With some 340 artists on hand, it was impossible to give all the work a close look. But we did our best -- inspite of the heat!

One always hopes to discover something new and surprising at these shows. For me this year, it was the work of the young painter Geoff Mackay, a Calgarian who’s showing his painting for the first time in the eastern part of this country. What makes his work so interesting to me is that he has a distinctive voice. You don’t often find that in these shows where so many landscapes, still lives and portraits all have a sameness about them.

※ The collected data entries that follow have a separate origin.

Definition byte_of (n : N) : byte :=
  match Byte.of_N n with Some b => b | None => x00 end.

(** A lone surrogate has no UTF-8 form; Python's strict encoder refuses it. *)
Definition is_surrogate (c : N) : bool := ((55296 <=? c) && (c <=? 57343))%N.

Definition encode_char (c : N) : list byte :=
  if (c <? 128)%N then [byte_of c]
  else if (c <? 2048)%N then
    [byte_of (192 + c / 64); byte_of (128 + c mod 64)]
  else if (c <? 65536)%N then
    [byte_of (224 + c / 4096); byte_of (128 + (c / 64) mod 64);
     byte_of (128 + c mod 64)]
  else
    [byte_of (240 + c / 262144); byte_of (128 + (c / 4096) mod 64);
     byte_of (128 + (c / 64) mod 64); byte_of (128 + c mod 64)].

(** [text.encode("utf-8")]: [None] stands for UnicodeEncodeError. *)
Definition encode (s : str) : option (list byte) :=
  if existsb is_surrogate s then None
  else Some (concat (map encode_char s)).

(** The byte-order mark the "utf-8-sig" codec puts first. *)
Definition BOM : list byte := [xef; xbb; xbf].

End Utf8.

(** [u "..."] is the Python literal with that text. *)
Definition u (s : string) : str :=
  Utf8.decode 0 0%N (map N_of_ascii (list_ascii_of_string s)).

Definition str_eqb (a b : str) : bool :=
  if list_eq_dec N.eq_dec a b then true else false.

(** Code points used by name. *)
Definition LF : N := 10.
Definition CR : N := 13.
Definition QUOTE : N := 34.
Definition SEMICOLON : N := 59.
Lemma provideCompletionItems_candidates_witness :
  exists infos kept candidates,
    getFolderItems (P := posixWork) brokenLinkFileSystem
      (folderPathOf (P := posixWork) defaultConfiguration brokenLinkFileSystem
         importDocument importPosition) = Resolved infos
    /\ kept = List.filter (filter (G := literalGlob) defaultConfiguration
                             (fileName importDocument)) infos
    /\ provideCompletionItems (P := posixWork) (R := literalRegExp) (G := literalGlob)
         defaultConfiguration brokenLinkFileSystem importDocument importPosition liveToken
       = Resolved (newCompletionItem ".." :: candidates)
    /\ Forall2
         (fun file candidate =>
            exists insert,
              getInsertText (P := posixWork) (R := literalRegExp)
                defaultConfiguration file = Normal insert
              /\ candidate = candidateOf defaultConfiguration file insert)
         kept candidates
    /\ List.length candidates <= 3
    /\ Forall (CandidateShape defaultConfiguration) candidates.
Proof.
  apply (provideCompletionItems_candidates (P := posixWork) (R := literalRegExp)
           (G := literalGlob) defaultConfiguration brokenLinkFileSystem
           importDocument importPosition liveToken ["src"; "dangling"; "index.ts"]);
    [repeat split | reflexivity | apply Forall_nil].
Defined.

(** ** getUserPath and shouldProvide: bounds *)

Lemma take_split (a b : nat) (s : string) :
  a <= b -> JS.take b s = JS.take a s ++ JS.take (b - a) (JS.drop a s).
Proof.
  revert b s. induction a as [| a IH]; intros b s Hle.
  - rewrite Nat.sub_0_r. destruct s; reflexivity.
  - destruct b as [| b]; [lia |]. destruct s as [| c s]; simpl.
    + destruct (b - a); reflexivity.
    + rewrite (IH b s) by lia. reflexivity.
Qed.

Lemma take_length_le (n : nat) (s : string) : String.length (JS.take n s) <= n.
Proof.
  revert s. induction n as [| n IH]; intros [| c s]; simpl; try lia.
  specialize (IH s). lia.
Qed.

Lemma take_all (n : nat) (s : string) : String.length s <= n -> JS.take n s = s.
Proof.
  revert s. induction n as [| n IH]; intros [| c s]; simpl; intros H;
    try reflexivity; try lia.
  rewrite IH by lia. reflexivity.
Qed.

Lemma drop_length (n : nat) (s : string) :
  String.length (JS.drop n s) = String.length s - n.
Proof.
  revert s. induction n as [| n IH]; intros [| c s]; simpl; try reflexivity.
  apply IH.
Qed.

Lemma get_past_end (s : string) (i : nat) : String.length s <= i -> String.get i s = None.
Proof.
  revert i. induction s as [| c s IH]; intros i H; [destruct i; reflexivity |].
  destruct i as [| i]; simpl in *; [lia |]. apply IH. lia.
Qed.

Lemma lastIndex_bounds (p : nat -> bool) (n : nat) :
  (-1 <= lastIndex p n < Z.of_nat n)%Z.
Proof.
  induction n as [| n IH]; simpl; [lia |].
  destruct (p n); lia.
Qed.

Lemma getUserPath_start_bounds (currentLine : string) (currentPosition : nat) :
  (-1 <= getUserPath_start currentLine currentPosition < Z.of_nat currentPosition)%Z.
Proof.
  rewrite getUserPath_start_spec.
  pose proof (lastIndex_bounds (unescapedQuote currentLine) currentPosition).
  pose proof (lastIndex_bounds (unescapedSeparator currentLine) currentPosition).
  destruct (negb (lastIndex (unescapedQuote currentLine) currentPosition =? -1)%Z); lia.
Qed.

(** X6: the fragment that [getUserPath] returns is always the end of the
    text before the cursor: that text is some prefix followed by the
    fragment, so the fragment is never longer than the cursor column and
    never reaches past the cursor. *)
Theorem getUserPath_suffix (currentLine : string) (currentPosition : nat) :
  (exists before,
      JS.take currentPosition currentLine
      = before ++ getUserPath currentLine currentPosition)
  /\ String.length (getUserPath currentLine currentPosition) <= currentPosition.
Proof.
  pose proof (getUserPath_start_bounds currentLine currentPosition) as Hb.
  unfold getUserPath, JS.substring.
  set (a := Z.to_nat (getUserPath_start currentLine currentPosition + 1)).
  assert (Ha : a <= currentPosition) by (unfold a; lia).
  rewrite Nat.min_l, Nat.max_r by exact Ha. split.
  - exists (JS.take a currentLine). apply take_split. exact Ha.
  - etransitivity; [apply take_length_le | lia].
Qed.
Lemma C2_witness :
  (0%nat ∉ rootComments (build (fun c => c) [orphan]))
  /\ (forall p, 0%nat ∉ replies_at (heap (build (fun c => c) [orphan])) p)
  /\ forall forest, assemble (fun c => c) [orphan] = Some forest ->
                    orphan ∉ flatten_forest forest.
Proof.
  refine (proj1 (proj2 (proj2 (C2_builder_placement (fun c => c) [orphan] 0 orphan
                                 eq_refl))) eq_refl _).
  intros c' ->%list_elem_of_singleton. discriminate.
Defined.


Lemma C6_counterexample :
  exists forest,
    assemble (fun c => c) root_and_orphan = Some forest
    /\ flatten_forest forest = [mkComment 1 1 1 None "A" true 10]
    /\ ~ (flatten_forest forest ≡ₚ root_and_orphan).
Proof.
  eexists. split; [reflexivity|]. split; [reflexivity|].
  intros H%Permutation_length. discriminate H.
Qed.

Lemma C6_witness :
  exists forest,
    assemble (fun c => c) sample_rows = Some forest
    /\ flatten_forest forest ≡ₚ sample_rows.
Proof.
  destruct (C6_flatten_is_permutation (fun c => c) sample_rows)
    as (forest & Hf & Hperm & _).
  - unfold sample_rows. simpl.
    repeat constructor; rewrite ?elem_of_cons, ?elem_of_nil; intuition discriminate.
  - intros c Hc. unfold sample_rows in Hc.
    repeat (apply elem_of_cons in Hc as [->|Hc]);
      [..|by apply elem_of_nil in Hc]; eexists; hops.
  - exists forest. split; [exact Hf|exact Hperm].
Defined.

(** *** Reaction tallies and the replies route *)








(** *** The paginated listing *)

Lemma assemble_sorted_elements {A} (row : A -> Comment) sort cs forest x :
  assemble_sorted row sort cs = Some forest ->
  x ∈ flatten_forest forest -> x ∈ cs.
Proof.
  unfold assemble_sorted.
  destruct (sortReplies _ _ _ _ _) as [h|] eqn:Hh; [|discriminate].
  intros Hf Hx. change (toForest h (rootComments (build row cs)) = Some forest) in Hf.
  apply sortReplies_spec in Hh as [Hres _].
  pose proof (Linked_Resorted row sort _ _ _ _ Hres (build_Linked row cs)) as HL.
  destruct (flatten_pushed h _ forest x Hf Hx) as (i & o & Ho & <- & _).
  pose proof (linked_data _ _ _ _ HL i) as Hd. rewrite Ho in Hd. simpl in Hd.
  by eapply list_elem_of_lookup_2.
Qed.
(* ===== verification/_CoqProject ===== *)
-Q . S2P
Prelude.v
GoStrings.v
Effects.v
Faults.v
Table.v
Regex.v
Json.v
GraphQL.v
Grpc.v
Authz.v
RoleMap.v
Identity.v
OpenAPI.v
ApiSpec.v
ApiGroups.v
Crypto.v
ApiHistory.v
ApiPublish.v
AuthStore.v
MLStudio.v
MLSync.v
MLHandlers.v
MLTenants.v
MLConfined.v
MLLife.v
MLDemo.v
Float64.v
Billing.v
AwsBilling.v
BillingStore.v
BillingSync.v
BillingLife.v
BillingSteps.v
BillingFlow.v
BillingDemo.v
Middleware.v
OAuth.v
Enterprise.v
Session.v
Members.v
Accounts.v
Orgs.v
Users.v
Teams.v
ProviderAdmin.v
GithubStore.v
ImportLife.v
GithubApp.v
WorkerLiveness.v
Dependencies.v
Requests.v
TestPacks.v
TestHandlers.v
TestLife.v
TestFlow.v
TestDemo.v
ServiceStore.v
ServiceHandlers.v
ServiceLife.v
ServiceFlow.v
ServiceDemo.v
QueryStore.v
QueryHandlers.v
QueryLife.v
QuerySteps.v
QueryFlow.v
QueryDemo.v
AgentStore.v
AgentHandlers.v
AgentLife.v
AgentFlow.v
AgentDemo.v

There’s often something uniquely dark and disturbing about Mr. Mackay’s vision. Take one of his paintings, the one that, seen out of the corner of your eye, might make you think: what’s this, a bunch of 19th century soldiers brandishing their rifles? But then you realize it’s a flock of sparrows perched in reeds. Pictures of people lined up to get into stores or to board public transportation have an ominous look about them, as though there could be some unpleasant fate awaiting those people. And yet, a painting of barn swallows in bare branches has the effect of a stained glass window: blobs of darkness against the light, with the tree limbs like the lead tracery of the window. Another painting looks simply like an abstract pattern of dark and light patches in repeated patterns – until you realize that it’s an overhead view of a hoard of cyclists. www.mackayarts.com

Since many of the artists who pleased me in this show are old favourites, whose names may be quite familiar to regular readers of Dilettante’s Diary by now, I’ll list them and their works here (in no particular order):

  • the exquisitely fine charcoal drawings by Laurie Sponagle www.lauriesponagle.ca
  • Anne Renouf’s eerily evocative landscape elements www.annerenouf.com
  • joyous abstract encaustics, sometimes echoing gardens, landscapes or cityscapes, by David Brown www.encausticcollage.com
  • Julia Vandepolder’s marvellous compositions of mess and junk www.juliavandepolder.com
  • the luminous nature studies, cityscapes and bicycles, in watercolours and acrylics on gessoed brich panels, by Micheal Zarowsky www.zarowsky.net
  • Julia Gilmore’s boisterous and vivid still lives and flowers www.juliagilmore.ca
  • the forlorn little people looking lost in Peter Barelkowski’s intriguing settings www.peterbarelkowski.com
  • more abandoned little people in bleak situations from Eric Cator www.ericcator.com
  • Rebecca Ott’s wonderful compositions of grubby corners of the city in her etchings and monoprints www.rebeccaott.com
  • Peer Christensen’s masterly paintings of things like trains and ships www.peerchristensen.com
  • the simple but sweetly charming watercolours by Cori Lee Marvin www.marvindale.ca
  • Jesse Lown’s provocative and quirky little drawings on religious themes www.eggheadartist.com
  • the works of Yaohua Yan that display the perfection of watercolour art at its highest level www.yaohuayan.com
  • Dominique Prvost’s more abstract watercolours that create very striking compositions, often by means of collage www.dominiqueprevost.com
  • the pastels and acrylics in which Gordon Leverton celebrates the geometry of rooflines, eaves and windows www.gordonleverton.com
  • Paul Gilroy’s in-your-face works combining elements of pop art and homoeroticism www.paulgilroy.com
  • disgruntled people, often in what look like conflicted social situations, by Adrienne Dagg www.adriennedagg.com

Fine work is also shown by several artists who are often mentioned here, such as: Laura Culic, Janice Tayler and Annette Kraft van Ermel. www.lauraculic.com www.janicetayler.com www.kraftvanermel.com

As far as I can remember, none of the following artists has been mentioned previously in Dilettante’s Diary, but some of them might have.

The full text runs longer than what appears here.